潮間帯(ちょうかんたい、潮の干満によって陸の露出と水没を繰り返す場所)の岩の上に群生する。袋状の円柱で叉状分枝してのび、干潮時には膨張している。
刺身のツマや汁物など食用としては古くから利用され、平安時代には「布乃利」の名が登場している。
新潟県にはフノリをつなぎに使った「へぎそば」がある。(「へぎ」は木を剥いだ板を折敷(角盆)にしたもの)
<文化・歴史>
「布海苔」の由来は古くから「洗い張り」(和服を解き反物にして洗い、糊付で仕上げる)に利用されたことによるもの。
他に建材(漆喰)や文化財の修復、力士の下りなどに現在も利用されており、100年以上続く製法の糊剤「板ふのり」は現在も製造されている。
食用としての歴史も古いが、江戸時代にはうどん粉(小麦粉)と混ぜた洗髪料としても利用され、明治時代まで定番だったとされる。

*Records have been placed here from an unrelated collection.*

(** * The credit metering subsystem of notesandtranslate

    A shallow embedding of [js/creditSecurity.js], [js/creditStorage.js],
    [js/creditManager.js] and [js/creditIntegration.js], and the properties
    of the specification that concern them.

    Conventions of the embedding.
    - JavaScript numbers that the credit code handles are integers; they are
      modelled by [Z]. Fractions, NaN and the infinities are outside the model.
    - An [async] function is a computation in the monad [M] below: it runs
      from its call to its settlement without interleaving (the code has one
      logical stream of control and no claim here depends on interleaving).
    - Everything the browser decides (IndexedDB request outcomes, the clock,
      random words, the user's answers, the behaviour of wrapped application
      functions) is read from scripts held in the environment part of the
      world; cryptographic primitives and JSON are operations of the class
      [Platform].

    The first part of the file is the embedding, module by module in the
    order of the sources; the second part states and proves the properties,
    each under the number it has in the list of claims (C1 to C10); the
    last part proves further properties of the same code (X1 onwards). *)

From Stdlib Require Import ZArith String Ascii List Bool Lia.
From stdpp Require Import gmap strings pretty sorting.
Import ListNotations.

Set Warnings "-register-all".

Local Open Scope string_scope.
Local Open Scope list_scope.
Local Open Scope Z_scope.

(* ===================================================================== *)
(** ** JavaScript values, exceptions and string primitives *)
(* ===================================================================== *)

Module Js.

(** The values that can be stored in IndexedDB or produced by [JSON.parse],
    as far as the credit code looks inside them. *)
Inductive jsval : Type :=
| JUndefined
| JNull
| JBool (b : bool)
| JNum (n : Z)
| JStr (s : string)
| JArr (elems : list jsval)
| JObj (fields : list (string * jsval)).

(** A thrown value: an [Error]-like object with its [name] and [message],
    or the bare [undefined] that [reject()] without argument produces. *)
Inductive exn : Type :=
| Exn (name message : string)
| ExnUndefined.

Definition Error (msg : string) : exn := Exn "Error" msg.
Definition TypeError (msg : string) : exn := Exn "TypeError" msg.
Definition RangeError (msg : string) : exn := Exn "RangeError" msg.
(** * BrowserReducer: the browser kernel's state transitions

    A shallow embedding of [js/Flux/BrowserReducer.js].  The reducer is a pure
    function from a [BrowserState] snapshot and an action to the next
    snapshot.  Immutable.js records become Rocq records, the task [Map]
    becomes a [gmap] keyed by URL, the history [List] becomes a [list].

    Conventions.
    - A JS value that may be [null] is an [option]; [None] is [null].
    - Task URLs (the keys of [tasks]) are strings.  The empty string is a
      valid key but is falsy, which matters in [validateBrowserState].
    - [console.error] calls only report a diagnostic; they do not take part
      in the returned snapshot and are left out. *)

From stdpp Require Import gmap strings list fin_maps.
From Stdlib Require Import ZArith.

Local Open Scope string_scope.

(** ** Structured documents (manifests, initial props) *)

#[local] Unset Elimination Schemes.
Inductive Json : Type :=
  | JNull
  | JBool (b : bool)
  | JNum (n : Z)
  | JStr (s : string)
  | JArr (items : list Json)
  | JObj (fields : list (string * Json)).
#[local] Set Elimination Schemes.

(** ** Records *)

(** [LoadingError = Record({code: 0, message: null, originalUrl: null,
    manifest: null})]. *)
Module LoadingError.
Record t : Type := mk {
  code : Z;
  message : option string;
  originalUrl : option string;
  manifest : Json;
}.
End LoadingError.

(** The payload of [showLoadingError]: a plain object.  [code], [message]
    and [manifest] may be missing, in which case the record constructor
    falls back on the record's defaults. *)
Module ErrorPayload.
Record t : Type := mk {
  originalUrl : string;
  code : option Z;
  message : option string;
  manifest : Json;
}.
End ErrorPayload.

(** [new LoadingError(action.payload)] *)
Definition new_LoadingError (payload : ErrorPayload.t) : LoadingError.t :=
  {| LoadingError.code := default 0%Z (ErrorPayload.code payload);
     LoadingError.message := ErrorPayload.message payload;
     LoadingError.originalUrl := Some (ErrorPayload.originalUrl payload);
     LoadingError.manifest := ErrorPayload.manifest payload |}.

(** [HistoryItem = Record({url: null, bundleUrl: null, manifestUrl: null,
    manifest: null, time: null})]. *)
Module HistoryItem.
Record t : Type := mk {
  url : option string;
  bundleUrl : option string;
  manifestUrl : option string;
  manifest : Json;
  time : option Z;
}.
End HistoryItem.

(** A plain history item descriptor, as found in [action.meta.historyItem]
    and in the payload lists of the [then] phases. *)
Module RawItem.
Record t : Type := mk {
  url : option string;
  bundleUrl : option string;
  manifestUrl : option string;
  manifest : Json;
  time : option Z;
}.
End RawItem.

(** [new HistoryItem(item)] *)
Definition new_HistoryItem (item : RawItem.t) : HistoryItem.t :=
  {| HistoryItem.url := RawItem.url item;
     HistoryItem.bundleUrl := RawItem.bundleUrl item;
     HistoryItem.manifestUrl := RawItem.manifestUrl item;
     HistoryItem.manifest := RawItem.manifest item;
     HistoryItem.time := RawItem.time item |}.
Lemma run_starts_ref {D} (pDev : DEVINTRF_FN D)
  (HRx : start_keeps_Busy (StartRx pDev))
  (HTx : start_keeps_Busy (StartTx pDev)) l (w : World D) :
  Busy (dev w) = false -> fst (run_starts pDev l w) = starts_ref pDev (dev w) l.
Proof.
  revert w; induction l as [|[k a] l IH]; intros w HB; [reflexivity |].
  rewrite run_starts_cons. cbn [starts_ref].
  pose proof (start_when_free pDev k a w HB) as E. cbn zeta in E.
  assert (HK : start_keeps_Busy (start_slot pDev k)) by (destruct k; assumption).
  specialize (HK (set_Busy true (dev w)) a).
  replace (match k with SRx => StartRx pDev | STx => StartTx pDev end)
    with (start_slot pDev k) in E by (destruct k; reflexivity).
  destruct (start_slot pDev k (set_Busy true (dev w)) a) as [[|] d'];
    rewrite E; cbn [snd] in HK.
  - match goal with |- context [run_starts pDev l ?w1] =>
      rewrite (run_starts_busy pDev l w1 HK) end.
    reflexivity.
  - match goal with |- context [run_starts pDev l ?w1] =>
      specialize (IH w1 eq_refl); destruct (run_starts pDev l w1) as [bs w2] end.
    cbn in IH |- *. rewrite IH. reflexivity.
Qed.

Lemma starts_ref_at_most_one {D} (pDev : DEVINTRF_FN D) l (d : DEVINTRF D) :
  (length (filter (fun b : bool => b) (starts_ref pDev d l)) <= 1)%nat.
Proof.
  revert d; induction l as [|[k a] l IH]; intros d; [cbn; lia |].
  cbn [starts_ref].
  destruct (start_slot pDev k (set_Busy true d) a) as [[|] d']; cbn.
  - rewrite count_true_repeat_false. lia.
  - apply IH.
Qed.

(** C1 (as amended): a Start made while the flag is set returns false
    and leaves the world untouched, without invoking the start slot.  A
    Start made while the flag is clear invokes its start slot once and
    returns the slot's result, keeping the flag when the slot succeeds and
    releasing it when the slot fails.  So, from a free handle whose start
    slots leave the flag as they find it, a run of Start calls with no
    Stop in between returns, call by call, [starts_ref]: false for every
    call whose slot fails, up to the first call whose slot succeeds, which
    returns true, and false for every later call; at most one is true. *)
Theorem start_mutual_exclusion {D} (pDev : DEVINTRF_FN D)
  (HRx : start_keeps_Busy (StartRx pDev))
  (HTx : start_keeps_Busy (StartTx pDev))
  (l : list (StartKind * Z)) (w : World D)
  (Hfree : Busy (dev w) = false) :
  (forall k a (w' : World D),
     Busy (dev w') = true -> DeviceIntrfStart pDev k a w' = (false, w')) /\
  (forall k a (w' : World D),
     Busy (dev w') = false ->
     let c := match k with SRx => CStartRx a | STx => CStartTx a end in
     let (r, w1) := DeviceIntrfStart pDev k a w' in
     r = fst (start_slot pDev k (set_Busy true (dev w')) a) /\
     Busy (dev w1) = r /\ calls w1 = calls w' ++ [c]) /\
  fst (run_starts pDev l w) = starts_ref pDev (dev w) l /\
  (length (filter (fun b : bool => b) (fst (run_starts pDev l w))) <= 1)%nat.
Proof.
  split; [intros; apply start_when_busy; assumption |].
  split; [intros k a w' HB; exact (start_free_call pDev HRx HTx k a w' HB) |].
  rewrite (run_starts_ref pDev HRx HTx l w Hfree).
  split; [reflexivity | apply starts_ref_at_most_one].
Qed.
(** * Derived-data shaping of the host dashboard and the team editor

    A shallow embedding of the pure data-shaping functions of two React
    components:

    - [HostFees]: [getHostFeesWithoutShare], [dataToSeries],
      [getSeriesFromData] and [getActiveYearsOptions] of the host-fees report
      section;
    - [Members]: [getMembersFromProps], [getMembersCollectiveIds], the admin
      count of [renderSection] and the last-admin flag of [renderMember] of
      the team editor.

    Conventions.  A JS object with a fixed set of fields is a record; a field
    that may be missing ([undefined]) is an [option].  Integer amounts in
    minor units are [Z]; amounts in major units are JS numbers, taken here as
    exact rationals [Q] (the browser rounds [n / 100] to the nearest double).
    Doubles do not add exactly (0.2 + 0.1 is not 0.3), so the round trip of
    the aggregator is stated on the minor-unit amounts whose quotients the
    slots hold, not on sums of major-unit values.
    A JS object used as a dictionary is a [gmap]; an array is a [list]. *)

From Stdlib Require Import ZArith QArith Qround Lia Lqa Ascii String.
From stdpp Require Import base option list gmap strings fin finite pretty.

Local Open Scope Z_scope.

Module HostFees.

(** ** Data: the nodes of [hostMetricsTimeSeries] *)

(** [amount { value valueInCents currency }] *)
Record Amount := mkAmount {
  value : Q;
  valueInCents : Z;
  currency : string;
}.

(** A node of [hostFees.nodes] or of [hostFeeShare.nodes]; only the latter
    select a [settlementStatus], and [None] is a status that is [null]. *)
Record Node := mkNode {
  date : string;
  settlementStatus : option string;
  amount : Amount;
}.

(** [host.hostMetricsTimeSeries]; [None] is a path that lodash's [get]
    resolves to [undefined], a list is an array of nodes. *)
Record TimeSeries := mkTimeSeries {
  hostFees_nodes : option (list Node);
  hostFeeShare_nodes : option (list Node);
}.

(** One entry of the chart's [series] prop. *)
Record Series := mkSeries {
  name : string;
  data : list Q;
}.

(** [x || 0] on a dictionary read: [undefined] and [0] both give [0]. *)
Definition orZero (x : option Z) : Z :=
  match x with
  | Some t => if t =? 0 then 0 else t
  | None => 0
  end.

Section Aggregator.

(** [new Date(d).getMonth()]: [NaN] ([None]) for an invalid date, otherwise
    a month number from 0 to 11 in the browser's time zone.  The date parser
    and the time zone belong to the platform, so the function is a parameter. *)
Variable getMonth : string -> option (fin 12).

(** [i18nTransactionSettlementStatus(intl, status)], an imported helper. *)
Variable i18nTransactionSettlementStatus : string -> string.

Definition monthKey (node : Node) : option (fin 12) := getMonth (date node).

(** The reducer of [hostFeeShareNodes.reduce(..., {})]. *)
Definition addShare (result : gmap (option (fin 12)) Z) (node : Node)
  : gmap (option (fin 12)) Z :=
  <[monthKey node := orZero (result !! monthKey node) + valueInCents (amount node)]> result.

Definition totalHostFeeSharePerMonthInCents (hostFeeShareNodes : list Node)
  : gmap (option (fin 12)) Z :=
  foldl addShare ∅ hostFeeShareNodes.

『都風俗化粧伝 (みやこふうぞくけわいでん)』佐山半七丸著・速水恒章(春暁)画、1813年(画像は復刻1851年版)/大阪府立図書館蔵
<主な栄養成分・フィトケミカル>
ビタミン類はバランスよく含み、特にビタミンB1、B2、B6、ビタミンE、ビタミンKのほか、カリウム、マグネシウムなどミネラルが豊富。カロテノイドのβ-カロテンも含む。
フノリの成分で水溶性食物繊維「フノラン」は中性脂肪低下、高血圧等の予防に役立つ。
また、キシリトールとの相互作用により表層の再石灰化を促進するとされ、有効成分としてガムに使用されている。
<青森県では>
フノリの養殖法発祥とされる場所が、下北半島の風間浦村にある。(青森県下北郡風間浦村蛇浦)
明治初期、山から石材を切り出した捨石による護岸、防波堤工事を実施。翌年、捨石に多数着生しているフノリを発見したことをきっかけに、投石による養殖法を確立していった。今では全国に広がっている。